[Records from a data source]

(** * Verification of the clean-architecture user domain (Go)

    Shallow embedding of
    - [internal/domain/entities/users.go]      (User, NewUser, validators, mutators),
    - [internal/domain/usecases/user_usecases.go] (the use-case orchestrators),
    - the in-memory [MockUserRepository] of [repositories/repo.md] and of the
      pointer demonstration program [unnamed/part_000].

    Go strings are byte strings: a Go [string] is a Rocq [string] (a sequence
    of 8-bit characters) and [len] is its [length].  Library functions of Go
    that the code calls ([strings.TrimSpace], [strings.ToLower],
    [strings.Contains], [regexp]) are modelled over these bytes, decoding
    UTF-8 the way [unicode/utf8] does.  A [time.Time] is modelled by its
    monotonic clock reading (a [Z]), which is what comparisons between two
    [time.Now()] results use. *)

From Stdlib Require Import ZArith String Ascii Lia.
From stdpp Require Import base gmap list strings.

Open Scope Z_scope.

(* ------------------------------------------------------------------ *)
(** ** Go strings as bytes and UTF-8 decoding ([unicode/utf8]) *)

Module GoStr.

Definition bytes (s : string) : list Z :=
  map (fun a => Z.of_N (N_of_ascii a)) (list_ascii_of_string s).

Definition of_bytes (bs : list Z) : string :=
  string_of_list_ascii (map (fun b => ascii_of_N (Z.to_N b)) bs).

(** [utf8.RuneError] *)
Definition RuneError : Z := 65533.

Definition is_cont (b : Z) : bool := (128 <=? b) && (b <=? 191).

Definition in_range (lo x hi : Z) : bool := (lo <=? x) && (x <=? hi).

(** [utf8.DecodeRuneInString]: the first rune and its width; an invalid or
    truncated sequence gives [(RuneError, 1)], the empty string [(RuneError, 0)]. *)
Definition DecodeRune (bs : list Z) : Z * nat :=
  match bs with
  | [] => (RuneError, 0%nat)
  | b0 :: rest =>
    if b0 <? 128 then (b0, 1%nat)
    else if in_range 194 b0 223 then
      match rest with
      | b1 :: _ =>
        if is_cont b1
        then (Z.lor (Z.shiftl (Z.land b0 31) 6) (Z.land b1 63), 2%nat)
        else (RuneError, 1%nat)
      | _ => (RuneError, 1%nat)
      end
    else if in_range 224 b0 239 then
      let lo := if b0 =? 224 then 160 else 128 in
      let hi := if b0 =? 237 then 159 else 191 in
      match rest with
      | b1 :: b2 :: _ =>
        if in_range lo b1 hi && is_cont b2
        then (Z.lor (Z.shiftl (Z.land b0 15) 12)
                (Z.lor (Z.shiftl (Z.land b1 63) 6) (Z.land b2 63)), 3%nat)
        else (RuneError, 1%nat)
      | _ => (RuneError, 1%nat)
      end
    else if in_range 240 b0 244 then
      let lo := if b0 =? 240 then 144 else 128 in
      let hi := if b0 =? 244 then 143 else 191 in
      match rest with
      | b1 :: b2 :: b3 :: _ =>
        if in_range lo b1 hi && is_cont b2 && is_cont b3
        then (Z.lor (Z.shiftl (Z.land b0 7) 18)
                (Z.lor (Z.shiftl (Z.land b1 63) 12)
                   (Z.lor (Z.shiftl (Z.land b2 63) 6) (Z.land b3 63))), 4%nat)
        else (RuneError, 1%nat)
      | _ => (RuneError, 1%nat)
      end
    else (RuneError, 1%nat)
  end.

(** The runes a [for range] loop (or the regexp engine) visits. *)
Fixpoint runes_fuel (fuel : nat) (bs : list Z) : list Z :=
  match fuel with
  | O => []
  | S fuel' =>
    match bs with
    | [] => []
    | _ => let (r, w) := DecodeRune bs in r :: runes_fuel fuel' (drop w bs)
    end
  end.

Definition runes (s : string) : list Z :=
  let bs := bytes s in runes_fuel (length bs) bs.

(** [utf8.RuneStart] *)
Definition RuneStart (b : Z) : bool := negb (is_cont b).

(** [utf8.DecodeLastRuneInString] *)
Definition DecodeLastRune (bs : list Z) : Z * nat :=
  let n := length bs in
  match last bs with
  | None => (RuneError, 0%nat)
  | Some b =>
    if b <? 128 then (b, 1%nat)
    else
      let lim := (n - 4)%nat in
      (* start := end-1; for start--; start >= lim; start-- { if RuneStart break } *)
      let cands := filter (fun i => RuneStart (nth i bs 0))
                     (rev (seq lim (n - 1 - lim))) in
      let start := match cands with
                   | i :: _ => i
                   | [] => if (0 <? lim)%nat then (lim - 1)%nat else 0%nat
                   end in
      let (r, size) := DecodeRune (drop start bs) in
      if (start + size =? n)%nat then (r, size) else (RuneError, 1%nat)
  end.

(** [unicode.IsSpace] *)
Definition IsSpace (r : Z) : bool :=
  if r <=? 255 then
    existsb (Z.eqb r) [9; 10; 11; 12; 13; 32; 133; 160]
  else
    (r =? 5760) || in_range 8192 r 8202 || (r =? 8232) || (r =? 8233)
    || (r =? 8239) || (r =? 8287) || (r =? 12288).

(** [strings.TrimLeftFunc(s, unicode.IsSpace)] on bytes. *)
Fixpoint trim_left_fuel (fuel : nat) (bs : list Z) : list Z :=
  match fuel with
  | O => bs
  | S fuel' =>
    match bs with
    | [] => []
    | _ => let (r, w) := DecodeRune bs in
           if IsSpace r then trim_left_fuel fuel' (drop w bs) else bs
    end
  end.

(** [strings.TrimRightFunc(s, unicode.IsSpace)] on bytes. *)
Fixpoint trim_right_fuel (fuel : nat) (bs : list Z) : list Z :=
  match fuel with
  | O => bs
  | S fuel' =>
    match bs with
    | [] => []
    | _ => let (r, w) := DecodeLastRune bs in
           if IsSpace r then trim_right_fuel fuel' (take (length bs - w) bs)
           else bs
    end
  end.

(** [strings.TrimSpace]: its ASCII fast path computes the same as
    [TrimFunc(s, unicode.IsSpace)]. *)
Definition TrimSpace (s : string) : string :=
  let bs := bytes s in
  let l := trim_left_fuel (length bs) bs in
  of_bytes (trim_right_fuel (length l) l).

(** [utf8.EncodeRune] for the runes [DecodeRune] produces. *)
Definition EncodeRune (r : Z) : list Z :=
  if r <? 128 then [r]
  else if r <? 2048 then
    [Z.lor 192 (Z.shiftr r 6); Z.lor 128 (Z.land r 63)]
  else if r <? 65536 then
    [Z.lor 224 (Z.shiftr r 12); Z.lor 128 (Z.land (Z.shiftr r 6) 63);
     Z.lor 128 (Z.land r 63)]
  else
    [Z.lor 240 (Z.shiftr r 18); Z.lor 128 (Z.land (Z.shiftr r 12) 63);
     Z.lor 128 (Z.land (Z.shiftr r 6) 63); Z.lor 128 (Z.land r 63)].

(** [unicode.ToLower], on Basic Latin and on the Latin-1 Supplement
    (U+00C0..U+00DE without U+00D7); the case tables beyond U+00FF are not
    part of this model, those runes are left as they are. *)
Definition RuneToLower (r : Z) : Z :=
  if in_range 65 r 90 then r + 32
  else if in_range 192 r 222 && negb (r =? 215) then r + 32
  else r.

(** [strings.ToLower]: the ASCII fast path, else [strings.Map(unicode.ToLower, s)],
    which re-encodes every rune (an invalid byte becomes U+FFFD). *)
Definition ToLower (s : string) : string :=
  let bs := bytes s in
  if forallb (fun b => b <? 128) bs
  then of_bytes (map (fun b => if in_range 65 b 90 then b + 32 else b) bs)
  else of_bytes (concat (map (fun r => EncodeRune (RuneToLower r)) (runes s))).

(** [strings.Contains(s, "@")] *)
Definition ContainsAt (s : string) : bool := existsb (Z.eqb 64) (bytes s).

End GoStr.

(* ------------------------------------------------------------------ *)
(** ** [entities/users.go] *)

Module Entities.
Import GoStr.

(** [type User struct] *)
Record User := mkUser {
  ID : Z;
  Email : string;
  Name : string;
  Password : string;
  Created : Z;
  Updated : Z
}.

(** A Go [error]: [None] is [nil]. *)
Definition error := option string.

(** The words of [offensiveNameRegex], [(?i)(fuck|shit|damn|idiot|stupid|hitler|cunt)]. *)
Definition offensive_words : list string :=
  ["fuck"; "shit"; "damn"; "idiot"; "stupid"; "hitler"; "cunt"]%string.

(** A rune matches a lower-case ASCII letter [c] of the pattern under [(?i)]:
    Go folds with [unicode.SimpleFold], whose orbits of [k] and [s] also hold
    U+212A KELVIN SIGN and U+017F LATIN SMALL LETTER LONG S. *)
Definition fold_match (c r : Z) : bool :=
  (r =? c) || (r =? c - 32) || ((c =? 115) && (r =? 383))
  || ((c =? 107) && (r =? 8490)).

Fixpoint match_at (ws rs : list Z) : bool :=
  match ws, rs with
  | [], _ => true
  | c :: ws', r :: rs' => fold_match c r && match_at ws' rs'
  | _ :: _, [] => false
  end.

What to do>
Give back exactly the lines from the first line of the records through the line holding "Module GoStr.", including both of those lines and leaving out all others.

Task response>
(** * Verification of the clean-architecture user domain (Go)

    Shallow embedding of
    - [internal/domain/entities/users.go]      (User, NewUser, validators, mutators),
    - [internal/domain/usecases/user_usecases.go] (the use-case orchestrators),
    - the in-memory [MockUserRepository] of [repositories/repo.md] and of the
      pointer demonstration program [unnamed/part_000].

    Go strings are byte strings: a Go [string] is a Rocq [string] (a sequence
    of 8-bit characters) and [len] is its [length].  Library functions of Go
    that the code calls ([strings.TrimSpace], [strings.ToLower],
    [strings.Contains], [regexp]) are modelled over these bytes, decoding
    UTF-8 the way [unicode/utf8] does.  A [time.Time] is modelled by its
    monotonic clock reading (a [Z]), which is what comparisons between two
    [time.Now()] results use. *)

From Stdlib Require Import ZArith String Ascii Lia.
From stdpp Require Import base gmap list strings.

Open Scope Z_scope.

(* ------------------------------------------------------------------ *)
(** ** Go strings as bytes and UTF-8 decoding ([unicode/utf8]) *)

Module GoStr.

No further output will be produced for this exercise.